---- Source information

(** C10. In the first implementation the text handed to static analysis is
    the first 10000 code units of the file, while [lines] and [size]
    describe the whole file: every pattern finding reads a match that lies
    within that prefix, texts with the same prefix get the same pattern
    findings, and an [eval(] that starts at offset 10000 is not found. *)
Theorem C10_static_analysis_reads_prefix :
  (forall (f : PerformReview.disk_file) (content : jsstr) (size : Z),
     PerformReview.df_read f = inr (content, size) ->
     (Z.of_nat (List.length content) <= 50000)%Z ->
     let fi := fileInfo_of f content size in
     PerformReview.analyzeFile f =
       PerformReview.Analyzed fi (PerformReview.performStaticAnalysis fi) /\
     PerformReview.lines fi = List.length (split_lines content) /\
     PerformReview.size fi = size /\
     PerformReview.content fi = firstn (Z.to_nat 10000) content /\
     PerformReview.issues (PerformReview.performStaticAnalysis fi) =
       PerformReview.semicolon_check fi
         (PerformReview.pattern_issues (firstn (Z.to_nat 10000) content)) /\
     forall i,
       In i (PerformReview.pattern_issues (firstn (Z.to_nat 10000) content)) ->
       exists idx w,
         PerformReview.code i = Some w /\
         (Z.of_nat (idx + List.length w) <= 10000)%Z /\
         idx + List.length w <= List.length content /\
         firstn (List.length w) (skipn idx content) = w /\
         PerformReview.line i = List.length (split_lines (firstn idx content)) /\
         PerformReview.column i =
           List.length (last (split_lines (firstn idx content)) []) + 1) /\
  (forall c1 c2 : jsstr,
     firstn (Z.to_nat 10000) c1 = firstn (Z.to_nat 10000) c2 ->
     PerformReview.pattern_issues (firstn (Z.to_nat 10000) c1) =
     PerformReview.pattern_issues (firstn (Z.to_nat 10000) c2)) /\
  (PerformReview.analysis_issues (PerformReview.analyzeFile late_eval_file) = Some [] /\
   PerformReview.analysis_issues (PerformReview.analyzeFile straddling_eval_file) = Some [] /\
   option_map (map PerformReview.line)
     (PerformReview.analysis_issues (PerformReview.analyzeFile early_eval_file)) = Some [1] /\
   option_map (map (fun i => Z.of_nat (PerformReview.column i)))
     (PerformReview.analysis_issues (PerformReview.analyzeFile early_eval_file)) =
     Some [9993%Z]).
Proof.
  split; [|split].
  - intros f content size Hread Hsize fi.
    unfold PerformReview.analyzeFile. rewrite Hread.
    destruct (50000 <? Z.of_nat (List.length content))%Z eqn:E;
      [apply Z.ltb_lt in E; lia|].
    repeat split.
    intros i Hi. apply pattern_issue_located in Hi.
    destruct Hi as (idx & w & H1 & H2 & H3 & H4 & H5 & H6).
    exists idx, w. repeat split; try assumption. lia.
  - intros c1 c2 E. now rewrite E.
  - repeat split; vm_compute; reflexivity.
Qed.

Lemma C10_static_analysis_reads_prefix_witness :
  exists sa,
    PerformReview.analyzeFile late_eval_file =
      PerformReview.Analyzed (fileInfo_of late_eval_file late_eval 10007) sa /\
    PerformReview.lines (fileInfo_of late_eval_file late_eval 10007) = 1.
Proof.
  destruct C10_static_analysis_reads_prefix as [H _].
  destruct (H late_eval_file late_eval 10007%Z) as (E & L & _).
  - reflexivity.
  - vm_compute. discriminate.
  - eexists. split; [exact E|]. vm_compute. reflexivity.
Defined.

(** ** The size ceiling *)

(** C5 fails in the second implementation: [analyzeFiles] has no size
    ceiling; a text of 50001 code units is scanned and its [console.log] is
    reported, and the analysis carries no skipped marker. *)
Lemma C5_counterexample_analyzeFiles_has_no_ceiling :
  (50000 < Z.of_nat (List.length oversized))%Z /\
  map ReviewCode.fa_issues
      (ReviewCode.analyzeFiles [(str "vendor.js", Some oversized)]) =
  [[ReviewCode.debug_issue 0]].
Proof. split; vm_compute; reflexivity. Qed.

(** C5, as it holds on the code.  In the first implementation a file whose text exceeds
    50000 code units yields the skipped record, whatever the text is:
    the record has no issues property, the report counts zero issues for it
    and marks it skipped, nothing is added to the collected issues, and
    static analysis is not run on it. *)
Theorem C5_oversized_file_is_skipped
        (f : PerformReview.disk_file) (content : jsstr) (size : Z) :
  PerformReview.df_read f = inr (content, size) ->
  (50000 < Z.of_nat (List.length content))%Z ->
  let a := PerformReview.analyzeFile f in
  a = PerformReview.Skipped (PerformReview.df_path f) (str "File too large for review") /\
  PerformReview.analysis_skipped a = true /\
  PerformReview.analysis_issues a = None /\
  PerformReview.fs_issues (PerformReview.summarize a) = 0 /\
  PerformReview.fs_skipped (PerformReview.summarize a) = true /\
  (forall allIssues, PerformReview.collect_step allIssues a = allIssues) /\
  (forall fi sa, a <> PerformReview.Analyzed fi sa).
Proof.
  intros Hread Hsize a. subst a.
  unfold PerformReview.analyzeFile. rewrite Hread.
  apply Z.ltb_lt in Hsize. rewrite Hsize.
  repeat split. intros fi sa. discriminate.
Qed.

Lemma C5_oversized_file_is_skipped_witness :
  PerformReview.analyzeFile oversized_file =
  PerformReview.Skipped (str "vendor.js") (str "File too large for review").
Proof.
  refine (proj1 (C5_oversized_file_is_skipped oversized_file
                   (content := oversized) (size := 50001%Z) _ _)).
  - reflexivity.
  - vm_compute. reflexivity.
Defined.

(** ** The line scans of the second implementation, line by line *)

Lemma fold_left_cond_push {A B : Type} (c : A -> bool) (h : A -> B)
      (l : list A) (acc : list B) :
  fold_left (fun acc x => if c x then acc ++ [h x] else acc) l acc =
  acc ++ flat_map (fun x => if c x then [h x] else []) l.
Proof.
  revert acc. induction l as [|x l IH]; intros acc; simpl.
  - now rewrite app_nil_r.
  - rewrite IH. destruct (c x); simpl; [now rewrite <- app_assoc | reflexivity].
Qed.

Lemma console_log_step_pushes (st : list ReviewCode.issue) (i : nat) (x : jsstr) :
  ReviewCode.console_log_step st i x = st ++ console_log_pushes i x.
Proof.
  unfold ReviewCode.console_log_step, console_log_pushes, ReviewCode.push.
  destruct (_ && _); [reflexivity | now rewrite app_nil_r].
Qed.

Lemma todo_step_pushes (st : list ReviewCode.issue) (i : nat) (x : jsstr) :
  ReviewCode.todo_step st i x = st ++ todo_pushes i x.
Proof.
  unfold ReviewCode.todo_step, todo_pushes, ReviewCode.push.
  destruct (_ || _); [reflexivity | now rewrite app_nil_r].
Qed.

Lemma secret_step_pushes (st : list ReviewCode.issue) (i : nat) (x : jsstr) :
  ReviewCode.secret_step st i x = st ++ secret_pushes i x.
Proof.
  unfold ReviewCode.secret_step, secret_pushes, ReviewCode.secret_pattern_step,
    ReviewCode.push.
  apply (fold_left_cond_push
           (fun pattern => test true pattern x && negb (includes (str "process.env") x))
           (fun _ => ReviewCode.secret_issue i)).
Qed.

Lemma sync_step_pushes (st : list ReviewCode.issue) (i : nat) (x : jsstr) :
  ReviewCode.sync_step st i x = st ++ sync_pushes i x.
Proof.
  unfold ReviewCode.sync_step, sync_pushes, ReviewCode.sync_method_step,
    ReviewCode.push.
  apply (fold_left_cond_push
           (fun method => includes method x && negb (startsWith (str "//") (trim x)))
           (fun method => ReviewCode.sync_issue i method)).
Qed.

Lemma magic_step_pushes (st : list ReviewCode.issue) (i : nat) (x : jsstr) :
  ReviewCode.magic_step st i x = st ++ magic_pushes i x.
Proof.
  unfold ReviewCode.magic_step, magic_pushes, ReviewCode.magic_number_step,
    ReviewCode.push.
  destruct (match_g false ReviewCode.magicRegex x) as [|n ns] eqn:E.
  - destruct (negb _); simpl; now rewrite app_nil_r.
  - destruct (negb _); [|now rewrite app_nil_r].
    apply (fold_left_cond_push
             (fun num => (1 <? parseInt_digits num)%Z &&
                         negb (parseInt_digits num =? 100)%Z &&
                         negb (parseInt_digits num =? 1000)%Z)
             (fun num => ReviewCode.magic_issue i num)).
Qed.

Lemma params_step_pushes (st : list ReviewCode.issue) (i : nat) (x : jsstr) :
  ReviewCode.params_step st i x = st ++ params_pushes i x.
Proof.
  unfold ReviewCode.params_step, params_pushes, ReviewCode.params_match_step,
    ReviewCode.push.
  apply (fold_left_cond_push
           (fun m => 4 <? List.length (split_on "," m))
           (fun m => ReviewCode.params_issue i (List.length (split_on "," m)))).
Qed.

--------

Exercise prompt
What lines in the data above carry "units"? Return them all.

Solution to this task
    the first 10000 code units of the file, while [lines] and [size]
    ceiling; a text of 50001 code units is scanned and its [console.log] is
    50000 code units yields the skipped record, whatever the text is:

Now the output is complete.